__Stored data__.
---+---
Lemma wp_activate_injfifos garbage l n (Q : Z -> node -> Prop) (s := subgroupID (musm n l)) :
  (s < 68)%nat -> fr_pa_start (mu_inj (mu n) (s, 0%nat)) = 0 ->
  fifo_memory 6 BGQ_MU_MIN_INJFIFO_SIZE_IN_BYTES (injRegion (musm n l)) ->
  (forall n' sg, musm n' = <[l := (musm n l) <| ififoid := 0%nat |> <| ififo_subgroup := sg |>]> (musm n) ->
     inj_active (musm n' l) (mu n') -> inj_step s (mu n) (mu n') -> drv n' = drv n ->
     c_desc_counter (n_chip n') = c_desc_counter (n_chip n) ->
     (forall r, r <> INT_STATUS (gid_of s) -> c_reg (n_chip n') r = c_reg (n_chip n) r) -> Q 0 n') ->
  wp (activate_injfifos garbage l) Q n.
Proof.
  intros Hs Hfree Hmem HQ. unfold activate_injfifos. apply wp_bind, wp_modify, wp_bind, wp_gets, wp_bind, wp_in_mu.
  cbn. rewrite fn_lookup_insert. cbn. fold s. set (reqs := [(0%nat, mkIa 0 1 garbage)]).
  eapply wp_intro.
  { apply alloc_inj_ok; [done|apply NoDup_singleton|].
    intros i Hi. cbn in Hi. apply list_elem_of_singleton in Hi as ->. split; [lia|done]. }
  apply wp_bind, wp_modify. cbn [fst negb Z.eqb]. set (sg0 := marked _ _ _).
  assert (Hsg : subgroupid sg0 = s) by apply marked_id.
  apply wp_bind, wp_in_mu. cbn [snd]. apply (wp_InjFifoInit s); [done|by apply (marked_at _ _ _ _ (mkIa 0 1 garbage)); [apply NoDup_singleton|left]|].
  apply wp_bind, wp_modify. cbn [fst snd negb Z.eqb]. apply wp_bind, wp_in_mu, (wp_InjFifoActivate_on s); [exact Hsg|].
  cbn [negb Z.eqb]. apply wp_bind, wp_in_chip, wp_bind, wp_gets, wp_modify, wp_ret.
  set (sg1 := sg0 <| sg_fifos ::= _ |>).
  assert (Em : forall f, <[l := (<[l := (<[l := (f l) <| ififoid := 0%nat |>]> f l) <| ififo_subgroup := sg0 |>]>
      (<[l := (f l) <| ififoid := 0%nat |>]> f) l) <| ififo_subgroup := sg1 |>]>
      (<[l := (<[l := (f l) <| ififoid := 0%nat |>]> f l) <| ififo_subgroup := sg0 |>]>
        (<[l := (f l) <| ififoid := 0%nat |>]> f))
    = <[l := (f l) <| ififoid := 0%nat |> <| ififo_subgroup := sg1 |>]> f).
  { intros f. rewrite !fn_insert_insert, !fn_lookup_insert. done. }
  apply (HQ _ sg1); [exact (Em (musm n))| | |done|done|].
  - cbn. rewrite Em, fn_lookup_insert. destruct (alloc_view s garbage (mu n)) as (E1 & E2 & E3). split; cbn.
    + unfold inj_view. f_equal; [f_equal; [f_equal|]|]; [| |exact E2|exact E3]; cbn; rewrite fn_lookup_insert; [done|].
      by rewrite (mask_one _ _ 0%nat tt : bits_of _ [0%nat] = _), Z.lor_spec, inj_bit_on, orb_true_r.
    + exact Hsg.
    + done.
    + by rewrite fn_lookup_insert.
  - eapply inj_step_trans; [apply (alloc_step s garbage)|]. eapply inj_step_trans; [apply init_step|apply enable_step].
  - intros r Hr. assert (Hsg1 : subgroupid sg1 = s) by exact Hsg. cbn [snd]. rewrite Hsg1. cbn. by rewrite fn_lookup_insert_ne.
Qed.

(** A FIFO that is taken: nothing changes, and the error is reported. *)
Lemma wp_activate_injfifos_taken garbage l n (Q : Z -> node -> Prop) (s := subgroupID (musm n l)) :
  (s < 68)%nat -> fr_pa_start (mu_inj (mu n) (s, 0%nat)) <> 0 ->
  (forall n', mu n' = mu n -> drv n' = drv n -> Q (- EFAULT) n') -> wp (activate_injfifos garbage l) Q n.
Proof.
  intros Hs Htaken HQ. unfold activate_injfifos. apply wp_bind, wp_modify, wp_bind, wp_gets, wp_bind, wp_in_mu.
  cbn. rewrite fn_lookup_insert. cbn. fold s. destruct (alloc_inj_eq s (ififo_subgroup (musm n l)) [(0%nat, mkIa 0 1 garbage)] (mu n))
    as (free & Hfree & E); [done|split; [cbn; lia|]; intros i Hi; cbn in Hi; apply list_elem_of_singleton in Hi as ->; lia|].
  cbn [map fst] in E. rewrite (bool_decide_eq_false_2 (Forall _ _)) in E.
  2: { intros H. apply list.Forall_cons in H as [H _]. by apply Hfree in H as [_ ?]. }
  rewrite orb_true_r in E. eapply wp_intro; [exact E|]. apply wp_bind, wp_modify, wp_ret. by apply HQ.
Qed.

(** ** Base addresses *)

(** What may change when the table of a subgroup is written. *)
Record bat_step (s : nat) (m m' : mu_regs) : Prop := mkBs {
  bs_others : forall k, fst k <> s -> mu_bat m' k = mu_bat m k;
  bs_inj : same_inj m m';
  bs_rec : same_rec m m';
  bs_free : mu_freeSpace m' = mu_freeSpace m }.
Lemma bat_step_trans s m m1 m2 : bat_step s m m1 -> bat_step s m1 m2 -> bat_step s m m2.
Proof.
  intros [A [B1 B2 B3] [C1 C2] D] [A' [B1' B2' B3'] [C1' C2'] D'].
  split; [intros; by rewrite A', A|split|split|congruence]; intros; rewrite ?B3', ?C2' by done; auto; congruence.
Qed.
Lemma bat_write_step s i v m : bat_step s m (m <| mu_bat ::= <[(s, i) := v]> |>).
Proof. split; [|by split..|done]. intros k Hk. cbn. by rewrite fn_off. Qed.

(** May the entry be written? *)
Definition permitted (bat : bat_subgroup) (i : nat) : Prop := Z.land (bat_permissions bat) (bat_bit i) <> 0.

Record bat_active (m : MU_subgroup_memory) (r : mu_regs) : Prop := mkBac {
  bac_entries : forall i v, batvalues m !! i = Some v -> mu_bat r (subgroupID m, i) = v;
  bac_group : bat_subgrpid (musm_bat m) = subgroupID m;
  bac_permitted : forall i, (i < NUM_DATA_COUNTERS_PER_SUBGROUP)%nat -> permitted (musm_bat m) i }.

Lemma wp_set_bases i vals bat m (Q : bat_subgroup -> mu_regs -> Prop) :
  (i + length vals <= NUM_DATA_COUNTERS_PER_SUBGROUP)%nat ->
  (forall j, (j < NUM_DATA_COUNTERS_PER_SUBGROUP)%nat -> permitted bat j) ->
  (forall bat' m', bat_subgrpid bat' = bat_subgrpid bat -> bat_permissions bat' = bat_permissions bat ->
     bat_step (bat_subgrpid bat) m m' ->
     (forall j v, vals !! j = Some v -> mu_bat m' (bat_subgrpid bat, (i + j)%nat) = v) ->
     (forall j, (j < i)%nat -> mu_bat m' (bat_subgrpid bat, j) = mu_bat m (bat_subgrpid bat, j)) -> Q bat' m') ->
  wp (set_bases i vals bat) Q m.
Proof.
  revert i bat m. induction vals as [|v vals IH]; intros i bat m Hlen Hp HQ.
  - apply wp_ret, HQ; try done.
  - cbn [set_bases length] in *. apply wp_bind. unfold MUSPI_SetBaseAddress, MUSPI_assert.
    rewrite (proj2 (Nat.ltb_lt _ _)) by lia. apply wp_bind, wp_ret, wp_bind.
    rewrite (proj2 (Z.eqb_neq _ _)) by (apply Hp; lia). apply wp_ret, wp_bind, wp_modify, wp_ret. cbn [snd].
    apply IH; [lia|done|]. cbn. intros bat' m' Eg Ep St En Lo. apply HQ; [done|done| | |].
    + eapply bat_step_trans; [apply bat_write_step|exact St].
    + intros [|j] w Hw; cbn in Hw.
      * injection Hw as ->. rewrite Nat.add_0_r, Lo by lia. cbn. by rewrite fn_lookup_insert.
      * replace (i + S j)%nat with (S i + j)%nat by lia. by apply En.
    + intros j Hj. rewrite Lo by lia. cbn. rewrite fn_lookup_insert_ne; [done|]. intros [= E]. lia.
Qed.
---+---
__WORK REQUEST__.
Only the lines above starting at the one containing "Lemma bat_step_trans s" and ending at the one containing "Proof. split; [|by", both included, are to be returned, exactly as they read.

__ANSWER__.
Lemma bat_step_trans s m m1 m2 : bat_step s m m1 -> bat_step s m1 m2 -> bat_step s m m2.
Proof.
  intros [A [B1 B2 B3] [C1 C2] D] [A' [B1' B2' B3'] [C1' C2'] D'].
  split; [intros; by rewrite A', A|split|split|congruence]; intros; rewrite ?B3', ?C2' by done; auto; congruence.
Qed.
Lemma bat_write_step s i v m : bat_step s m (m <| mu_bat ::= <[(s, i) := v]> |>).
Proof. split; [|by split..|done]. intros k Hk. cbn. by rewrite fn_off. Qed.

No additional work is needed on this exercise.